→ **ASSIGNMENT**: In the records below, begin at the line containing "badVAddr; handle_fault which m" and end at the line containing "Machine_WriteRegister m NextPCReg pcAfter."; quote every line in that span exactly, including both boundary lines, and no others.

→ **GIVEN DATA**:
(* ===== verification/UserMem.v ===== *)
(** * User memory as the kernel sees it

    The first part of userprog/exception.cc: [User2System] and [System2User] copy a
    string between the memory of the running program and the kernel, byte by byte
    through the translation, and [Increase_ProgramCounter] steps over the system call.
    A byte that cannot be translated raises an exception inside the kernel, and the
    handler of userprog/exception.cc halts the machine.  Kernel buffers hold bytes
    (0 to 255); [ubyte] is the byte of the running program at a virtual address. *)

From S2P Require Import Prelude Int32 Machine AddrSpace.

(** [ExceptionHandler] for anything but a system call: [NoException] returns, every
    other exception prints a message and halts. *)
Definition handle_fault {A} (which : ExceptionType) (m : A) : outcome A :=
  match which with NoException => Ok m | _ => Halt end.

(** [machine->ReadMem] and [machine->WriteMem] called by the kernel: a fault is
    raised, and handled, before the call returns. *)
Definition kernel_ReadMem (m : Machine) (addr size : Z) : outcome (Z * Machine) :=
  r ← Machine_ReadMem m addr size;
  match r with
  | MemOk v m => Ok (v, m)
  | MemFault which badVAddr => m ← Machine_RaiseException m badVAddr; _ ← handle_fault which m; Undefined
  end.
Definition kernel_WriteMem (m : Machine) (addr size value : Z) : outcome Machine :=
  r ← Machine_WriteMem m addr size value;
  match r with
  | MemOk _ m => Ok m
  | MemFault which badVAddr => m ← Machine_RaiseException m badVAddr; handle_fault which m
  end.

(** The loop of [User2System]: the bytes up to the NUL, which is the last if it is
    found. *)
Fixpoint user2system_loop (n : nat) (virtAddr i : Z) (m : Machine) : outcome (list Z * Machine) :=
  match n with
  | O => Ok ([], m)
  | S n =>
      '(oneChar, m) ← kernel_ReadMem m (wrap_s32 (virtAddr + i)) 1;
      if oneChar =? 0 then Ok ([byte_of_int oneChar], m)
      else
        '(bs, m) ← user2system_loop n virtAddr (i + 1) m;
        Ok (byte_of_int oneChar :: bs, m)
  end.

(** [User2System]: a buffer of [limit + 1] bytes; an allocation of a negative size
    has no meaning. *)
Definition User2System (m : Machine) (virtAddr limit : Z) : outcome (list Z * Machine) :=
  if limit <? -1 then Undefined
  else
    '(bs, m) ← user2system_loop (Z.to_nat limit) virtAddr 0 m;
    Ok (bs ++ replicate (Z.to_nat (limit + 1) - length bs) 0, m).

(** The loop of [System2User], with [n + 1] bytes left *)
Fixpoint system2user_loop (n : nat) (virtAddr i : Z) (buffer : list Z) (m : Machine) : outcome (Z * Machine) :=
  oneChar ← deref (buffer.[i]);
  m ← kernel_WriteMem m (wrap_s32 (virtAddr + i)) 1 (char_of_byte oneChar);
  match n with
  | O => Ok (i + 1, m)
  | S n => if oneChar =? 0 then Ok (i + 1, m) else system2user_loop n virtAddr (i + 1) buffer m
  end.

(** [System2User] *)
Definition System2User (m : Machine) (virtAddr len : Z) (buffer : list Z) : outcome (Z * Machine) :=
  if len <? 0 then Ok (-1, m)
  else if len =? 0 then Ok (len, m)
  else system2user_loop (Z.to_nat (len - 1)) virtAddr 0 buffer m.

(** [Increase_ProgramCounter] *)
Definition Increase_ProgramCounter (m : Machine) : outcome Machine :=
  next ← Machine_ReadRegister m NextPCReg;
  let pcAfter := wrap_s32 (next + 4) in
  pc ← Machine_ReadRegister m PCReg;
  m ← Machine_WriteRegister m PrevPCReg pc;
  next ← Machine_ReadRegister m NextPCReg;
  m ← Machine_WriteRegister m PCReg next;
  Machine_WriteRegister m NextPCReg pcAfter.

(** ** The memory of the running program *)

(** Where a byte is, for reading or for writing. *)
Definition pa_of (m : Machine) (v : Z) (writing : bool) : option Z :=
  match phys_of m v 1 writing with Ok (inr pa) => Some pa | _ => None end.
Definition ubyte (m : Machine) (v : Z) : option Z := pa ← pa_of m v false; (mainMemory m).[pa].

(** No two virtual addresses share a byte. *)
Definition injective (m : Machine) : Prop :=
  forall v v' pa, pa_of m v false = Some pa -> pa_of m v' false = Some pa -> wrap_u32 v = wrap_u32 v'.

Lemma pa_of_same_map m m' v b : same_map m m' -> pa_of m' v b = pa_of m v b.
Proof. intros (_ & _ & _ & _ & H). unfold pa_of. by rewrite H. Qed.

→ **ANSWER FOR THIS EXERCISE**:
  | MemFault which badVAddr => m ← Machine_RaiseException m badVAddr; handle_fault which m
  end.

(** The loop of [User2System]: the bytes up to the NUL, which is the last if it is
    found. *)
Fixpoint user2system_loop (n : nat) (virtAddr i : Z) (m : Machine) : outcome (list Z * Machine) :=
  match n with
  | O => Ok ([], m)
  | S n =>
      '(oneChar, m) ← kernel_ReadMem m (wrap_s32 (virtAddr + i)) 1;
      if oneChar =? 0 then Ok ([byte_of_int oneChar], m)
      else
        '(bs, m) ← user2system_loop n virtAddr (i + 1) m;
        Ok (byte_of_int oneChar :: bs, m)
  end.

(** [User2System]: a buffer of [limit + 1] bytes; an allocation of a negative size
    has no meaning. *)
Definition User2System (m : Machine) (virtAddr limit : Z) : outcome (list Z * Machine) :=
  if limit <? -1 then Undefined
  else
    '(bs, m) ← user2system_loop (Z.to_nat limit) virtAddr 0 m;
    Ok (bs ++ replicate (Z.to_nat (limit + 1) - length bs) 0, m).

(** The loop of [System2User], with [n + 1] bytes left *)
Fixpoint system2user_loop (n : nat) (virtAddr i : Z) (buffer : list Z) (m : Machine) : outcome (Z * Machine) :=
  oneChar ← deref (buffer.[i]);
  m ← kernel_WriteMem m (wrap_s32 (virtAddr + i)) 1 (char_of_byte oneChar);
  match n with
  | O => Ok (i + 1, m)
  | S n => if oneChar =? 0 then Ok (i + 1, m) else system2user_loop n virtAddr (i + 1) buffer m
  end.

(** [System2User] *)
Definition System2User (m : Machine) (virtAddr len : Z) (buffer : list Z) : outcome (Z * Machine) :=
  if len <? 0 then Ok (-1, m)
  else if len =? 0 then Ok (len, m)
  else system2user_loop (Z.to_nat (len - 1)) virtAddr 0 buffer m.

(** [Increase_ProgramCounter] *)
Definition Increase_ProgramCounter (m : Machine) : outcome Machine :=
  next ← Machine_ReadRegister m NextPCReg;
  let pcAfter := wrap_s32 (next + 4) in
  pc ← Machine_ReadRegister m PCReg;
  m ← Machine_WriteRegister m PrevPCReg pc;
  next ← Machine_ReadRegister m NextPCReg;
  m ← Machine_WriteRegister m PCReg next;
  Machine_WriteRegister m NextPCReg pcAfter.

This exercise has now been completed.